Can Reducing Cognitive Bias Reduce Discrimination?

A new study updates what we know about debiasing to tackle discrimination.

Key points

  • A new study recommends more communication between those who study biases and those who study discrimination.
  • A person’s biases can be reduced by changing the person or changing the situation in which decisions are made.
  • Debiasing approaches that can reduce discrimination include accountability and “consider the opposite.”
  • The study failed to mention some caveats and other promising debiasing approaches.
Kelly/Pexels
Source: Kelly/Pexels

We are not born with prejudice toward specific groups of people. Prejudice is learned and reinforced over time so deeply and in so many unintended ways that it has proved very difficult to reduce (Paluck et al., 2021). The resulting discrimination has negatively impacted various groups and classes of people for centuries in untold ways.
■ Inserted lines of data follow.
(* ===== verification/AdmissionProps.v ===== *)
(** * The admission gate under concurrency

    What makes a connection READY, what a stale call can do, and which
    frames reach the handlers. *)

From Stdlib Require Import Ascii String.
From S2P Require Import Prelude Utf8 Json Types Codec Capability State Validate Outbound Store Client Sha256 Program Server ServerStream MemoryServer ServerRules StreamProps Admission.
Open Scope string_scope.
Open Scope list_scope.
Open Scope go_scope.
Open Scope Z_scope.

(** ** A handler makes a connection ready only with its WELCOME *)

Section ready.
Context {ST : StdText}.
Variable c : ServerConfig.

Definition welcomed (frames : list Envelope) (sid : string) : Prop :=
  ∃ w, w ∈ frames ∧ e_Type w = FrameWelcome ∧ e_SessionID w = sid.

Definition handshake_frame (frame : Envelope) (sid : string) : Prop :=
  e_Type frame = FrameHello ∨ e_Type frame = FrameResume ∧ e_SessionID frame = sid.

Definition ready_post (frame : Envelope) (o : obs) (out : outcome hres) : Prop :=
  match out with
  | Panicked _ => True
  | Normal (r, _) =>
      hr_readySessionID r = ""
      ∨ handshake_frame frame (hr_readySessionID r) ∧ welcomed (concat (ob_batches o)) (hr_readySessionID r)
  end.

(** The observer rejects nothing. *)
Lemma observer_total {A} (p : prog A) o : holds observer p o (fun _ _ => True).
Proof.
  revert o. induction p as [a|X e k IH]; intros o; cbn; [done|]. intros x.
  destruct (observer X e x o) as [o'|] eqn:E; [apply IH|]. revert x E. by destruct e.
Qed.

Lemma quiet_result frame r p o :
  hr_readySessionID r = "" → holds observer (with_result r p) o (ready_post frame).
Proof.
  intros Hr. apply holds_with_result. eapply holds_mono; [|apply observer_total].
  intros o' [e|msg] _; [by left|done].
Qed.

(** Any call whose answers the observer does not care about. *)
Lemma quiet_bind {A} frame (p : go A) (f : A → go hres) o :
  (∀ a o', holds observer (f a) o' (ready_post frame)) → holds observer (p ≫= f) o (ready_post frame).
Proof.
  intros Hf. hstep. eapply holds_mono; [|apply observer_total]. intros o' [a|msg] _; [apply Hf|done].
Qed.

Ltac quiet :=
  lazymatch goal with
  | |- holds _ (with_result _ _) _ _ => apply quiet_result; reflexivity
  | |- holds _ (mbind _ _) _ _ => apply quiet_bind; intros ? ?
  | |- holds _ (mret _) _ _ => hstep; left; reflexivity
  | |- holds _ (match ?x with _ => _ end) _ _ => destruct x
  end.

Lemma ready_ping frame o : holds observer (handlePing c frame) o (ready_post frame).
Proof. unfold handlePing. repeat quiet. Qed.

Lemma ready_send frame o : holds observer (handleSend c frame) o (ready_post frame).
Proof.
  unfold handleSend, sendLeader. repeat quiet. hstep.
  eapply (holds_mono _ _ _ (ready_post frame)).
  - intros o1 out Hout. hstep. cbn [observer]. exact Hout.
  - repeat quiet.
Qed.

Lemma ready_query frame : holds observer (handleStateQuery c frame) obs_init (ready_post frame).
Proof.
  eapply holds_mono; [|apply handleStateQuery_holds]. intros o [[r err]|msg] H; [|done]. left. apply H.
Qed.

Lemma ready_hello frame : e_Type frame = FrameHello →
  holds observer (handleHello c frame) obs_init (ready_post frame).
Proof.
  intros Ht. eapply holds_mono; [|apply handleHello_holds].
  intros o [[r err]|msg] H; [|done]. destruct H as [[? _]|H]; [by left|]. right. split; [by left|].
  destruct H as (hello & accepted & ex & t1 & t2 & w & _ & _ & _ & _ & _ & _ & -> & -> & _). cbn.
  eexists. split; [by left|done].
Qed.

Lemma ready_resume frame : e_Type frame = FrameResume →
  holds observer (handleResume c frame) obs_init (ready_post frame).
Proof.
  intros Ht. eapply holds_mono; [|apply handleResume_holds].
  intros o [[r err]|msg] H; [|done]. destruct H as [[? _]|H]; [by left|]. right.
  destruct H as (resume & ts & to & evs & snap & _ & _ & -> & _ & _ & _ & _ & -> & _).
  split; [by right|]. eexists. cbn. split; [by left|done].
Qed.

Lemma ready_process frame : holds observer (invokeServerProcess c frame) obs_init (ready_post frame).
Proof.
  unfold invokeServerProcess. apply holds_pbind. eapply (holds_mono _ _ _ (ready_post frame)).
  { intros o [r|msg] H; [exact H|]. unfold closeOutbound. repeat quiet. }
  unfold processFrame. cbn [negb]. destruct (ValidateFrame _ _ _) as [u|err].
  - repeat case_bool_decide.
    + by apply ready_hello.
    + apply ready_ping.
    + apply ready_send.
    + apply ready_query.
    + by apply ready_resume.
    + repeat quiet.
    + repeat quiet.
  - case_bool_decide; repeat quiet.
Qed.
End ready.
A new study in Personality and Social Psychology Review (Axt and To, April 22, 2024) has proposed that by reviewing and analyzing ways to reduce people’s classic cognitive biases in judgment and decision-making fields, we might develop better or longer-lasting ways to reduce discrimination. The authors contended that studies on decision-making biases and studies on prejudice and discrimination need to work together more.

The authors began by summarizing the debiasing literature, which represents a useful contribution in itself for those who want to better understand how to reduce cognitive biases. The authors divided debiasing strategies into three groups: 1) Trying to change the person (who may be prejudiced); 2) Providing situation-specific tactics; and 3) Changing the context in which interpersonal judgments are made.

Change the Person

There are ways to increase the general motivation or ability of people to be unbiased, including different types of education or training. Social science education in general can improve logical and unbiased thinking (Lehman and Nisbett, 1990; Schaller et al., 1996; Stalder, 2012).

The authors also cited virtual games that simulate real-life decision-making with an avatar. It is also helpful to increase feelings of accountability where we expect to have to justify our judgments to someone else (Lerner and Tetlock, 1999).

Provide Situation-Specific Tactics

Some debiasing approaches are specific to a particular situation in that the instructions to participants apply directly and only to a single judgment. A primary tactic here is called “consider the opposite.” The general idea is to think about or imagine information that is somehow opposite our initial inclinations.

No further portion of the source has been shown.